LOUISVILLE, Ky. (WDRB) -- Thousands of Louisville-area electric and gas customers who are behind on their bills will have to start catching up this month to avoid having their service cut off for the first time since the pandemic took hold in March.
The Kentucky Public Service Commission will allow utilities to resume disconnections as soon as Oct. 20, but the regulator is also mandating that utilities also automatically place customers with past-due balances into payment plans that last at least six months.
If customers do not keep up with the payment plans, utilities are free to disconnect their service starting Oct. 20 by following pre-pandemic protocols. Those disconnections have been prohibited since March 16. Meanwhile, late fees are still suspended through the end of the year, the commission said.
Louisville Gas & Electric spokeswoman Natasha Collins, Oct. 13, 2020.
Louisville Gas & Electric, the city’s main utility, said that “just under” 28,000 residential customers would be eligible for shut offs but for the moratorium. LG&E’s total customer base – residential, commercial and industrial – eligible for disconnection averaged just under 15,000 per month in 2019, spokeswoman Natasha Collins said.
She could not specify the number of residential customers facing disconnection this time last year.
“We know that this has been an incredibly challenging time,” Collins said Tuesday, adding that LG&E wants to offer customers flexibility in paying off their balances and to avoid shutting off service.
But as the Oct. 20 deadline approaches, the precise terms of those arrangements aren’t clear.
LG&E has asked the Public Service Commission for permission to deviate from the rules the commission laid out in September when it announced the end of the disconnection prohibition.

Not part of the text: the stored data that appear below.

(* ===== verification/MemoryCache.v ===== *)
(** * The attention-cache allocator (server/memory_cache.py, cache_descriptors.py)

    Connection handlers (one process each) reserve cache tokens and free them; the
    runtime process materializes and drops the tensors when it reads the pipe. The
    counters (64-bit integers that wrap around), the pipe and the two locks are shared; the
    handle maps are per process.
    Operations are functions on the world; [step] interleaves them at the points
    where the code releases a lock or awaits. *)

From stdpp Require Import numbers base strings relations list.
From Stdlib Require Import ZArith Lia.
From S2P Require Import Prelude Dict Torch PagedKV.

(** ** Descriptors (cache_descriptors.py) *)

(** [LinearStateTensorDescriptor]; its dtype and device are opaque to the allocator. *)
Record LinearStateTensorDescriptor := mkLinear { kind : string; size : list Z }.

Definition cache_allocation_tokens (d : LinearStateTensorDescriptor) : Z :=
  match size d with n :: _ => n | [] => 0 end.
Definition numel (d : LinearStateTensorDescriptor) : Z := foldl Z.mul 1 (size d).

(** A descriptor is a linear-attention state, or hivemind's [TensorDescriptor] of an
    attention slab, which only has a shape. *)
Inductive descriptor := DLinear (d : LinearStateTensorDescriptor) | DKV (shape : list Z).

Definition is_linear_state_descriptor (d : descriptor) : bool :=
  match d with DLinear _ => true | DKV _ => false end.
Definition d_shape (d : descriptor) : list Z :=
  match d with DLinear l => size l | DKV s => s end.

(** [KVCacheManager.get_allocation_size_tokens]; [descr.shape[-1]] is evaluated even
    when the descriptor has its own count. *)
Definition get_allocation_size_tokens (descriptors : list descriptor) : res Z :=
  foldl (λ acc d,
    n ← acc;
    last_dim ← (of_option IndexError (py_index (d_shape d) (-1)) : res Z);
    Ok (Z.max (match d with DLinear l => cache_allocation_tokens l | DKV _ => last_dim end) n))
    (Ok 0) descriptors.

(** ** Shared state and per-process maps *)

(** A pipe message: handles with the descriptors to create, or [None] to delete. *)
Definition message : Type := list Z * option (list descriptor).

Record proc_maps := mkProc {
  handle_to_allocation : dict Z (list Z);
  allocation_tokens : dict (list Z) Z;
}.

Record shared := mkShared {
  max_size_tokens : Z;
  current_size_tokens : Z;
  enqueued_size_tokens : Z;
  handle_counter : Z;
  pipe : list message;
}.

(** Storing an integer in a [ctypes.c_int64], the type of the three counters: nothing checks
    for overflow, the value wraps around. *)
Definition c_int64 (n : Z) : Z := (n + 2 ^ 63) `mod` 2 ^ 64 - 2 ^ 63.

Definition tokens_left (s : shared) : Z := max_size_tokens s - current_size_tokens s.

(** [handles = tuple(int(self.handle_counter) + i for i in range(len(descriptors)))]; the
    additions are on Python integers, which do not wrap. *)
Definition new_handles (s : shared) (ds : list descriptor) : list Z :=
  seqZ (handle_counter s) (zlen ds).

(** The critical section of [_schedule_alloc], under [_lock_metadata]. *)
Definition commit_alloc (n : Z) (ds : list descriptor) (s : shared) (p : proc_maps) : shared * proc_maps :=
  let handles := new_handles s ds in
  (mkShared (max_size_tokens s) (c_int64 (current_size_tokens s + n)) (enqueued_size_tokens s)
     (c_int64 (handle_counter s + zlen handles)) (pipe s ++ [(handles, Some ds)]),
   mkProc (foldl (λ d h, dict_set d h handles) (handle_to_allocation p) handles)
     (dict_set (allocation_tokens p) handles n)).

(** The first loop of [force_free]: the allocation group of each handle, once. *)
Fixpoint collect_groups (p : proc_maps) (atn : option Z) (handles : list Z) (seen : list (list Z))
    : list (list Z) :=
  match handles with
  | [] => []
  | h :: hs =>
      match dict_get (handle_to_allocation p) h, atn with
      | None, Some _ => collect_groups p atn hs seen
      | og, _ =>
          let group := default [h] og in
          if bool_decide (group ∈ seen) then collect_groups p atn hs seen
          else group :: collect_groups p atn hs (group :: seen)
      end
  end.

(** The second loop: pop each group; returns the maps, the tokens and the handles. *)
Fixpoint free_groups (atn : option Z) (groups : list (list Z)) (p : proc_maps)
    : proc_maps * Z * list Z :=
  match groups with
  | [] => (p, 0, [])
  | g :: gs =>
      let group_tokens := dict_get (allocation_tokens p) g in
      let p1 := mkProc (handle_to_allocation p) (dict_del (allocation_tokens p) g) in
      match group_tokens, atn with
      | None, Some _ => free_groups atn gs p1
      | _, _ =>
          let p2 := mkProc (foldl dict_del (handle_to_allocation p1) g) (allocation_tokens p1) in
          let '(p', tokens, hs) := free_groups atn gs p2 in
          (p', default 0 group_tokens + tokens, g ++ hs)
      end
  end.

The commission hasn’t ruled on LG&E’s requests, and a spokeswoman for the agency didn’t return a call on Tuesday.
While the agency wants utilities to automatically enroll delinquent customers into payment plans spreading their balances over at least six months, LG&E wants customers to have the option to “extend the due date a few more days” or for six months or a year, the utility said in an Oct. 5 filing.
“What we are asking is to be able to announce various payment plan options and for our customers to be able to choose the plan that best works for them before an automatic enrollment in a plan would kick in,” Collins said.
LG&E still proposes to automatically place customers who don’t choose a different option into a one-year payment plan, the utility said in a filing.
While Kentucky utilities are allowed to disconnect customers after Oct. 20, the commission stressed that they are not required to.
Louisville Water Co., which is owned by the city and not regulated by the commission, has indefinitely suspended disconnections during the pandemic. “And we actually do not have a start date in mind,” spokeswoman Kelly Dearing Smith said.
In the interview, Collins wouldn’t say whether LG&E would shut off customers who do not make payments on their plans. In a follow-up email, she said LG&E is awaiting word from the public service commission on its requests.
“Once we have that guidance, we plan to clearly communicate these details to our customers,” she said.
But in an Oct. 2 filing with the commission, LG&E said its approach “would empower residential customers with reasonable and extended payment options while also resuming disconnections for nonpayment to incentivize reasonable payments for service.”
Indiana customers already face shutoffs
Indiana, meanwhile, allowed its moratorium on disconnections to expire Aug. 14, and as of Monday, utilities in the Hoosier state are no longer required to offer six-month payment plans.
Utilities regulated by the Indiana Utility Regulatory Commission must still offer payment arrangements for at least three months, though they may begin charging the fees that had been suspended, said Stephanie Hodgin, spokesperson for the commission.
Unlike in Kentucky, Indiana utilities aren’t required to place customers who do not respond into payment plans.
“Payment plans are agreements between the customer and the utility and both need to be involved in order for there to be an agreement … If a customer does not enter into a payment arrangement with their utility, they could be required to pay the past due amount on their bill in full or face service disconnection,” Hodgin said in an email.
Clark County REMC, an electric cooperative serving Clark, Floyd, Scott, Jefferson and Washington counties, said on its website that disconnections resumed Sept. 15, but “we are doing all we can to help you get through these difficult times,” including offering payment arrangements, according to its website.
Duke Energy, which also serves southern Indiana, is still offering long-term payment plans in addition to extensions of “a week or two.”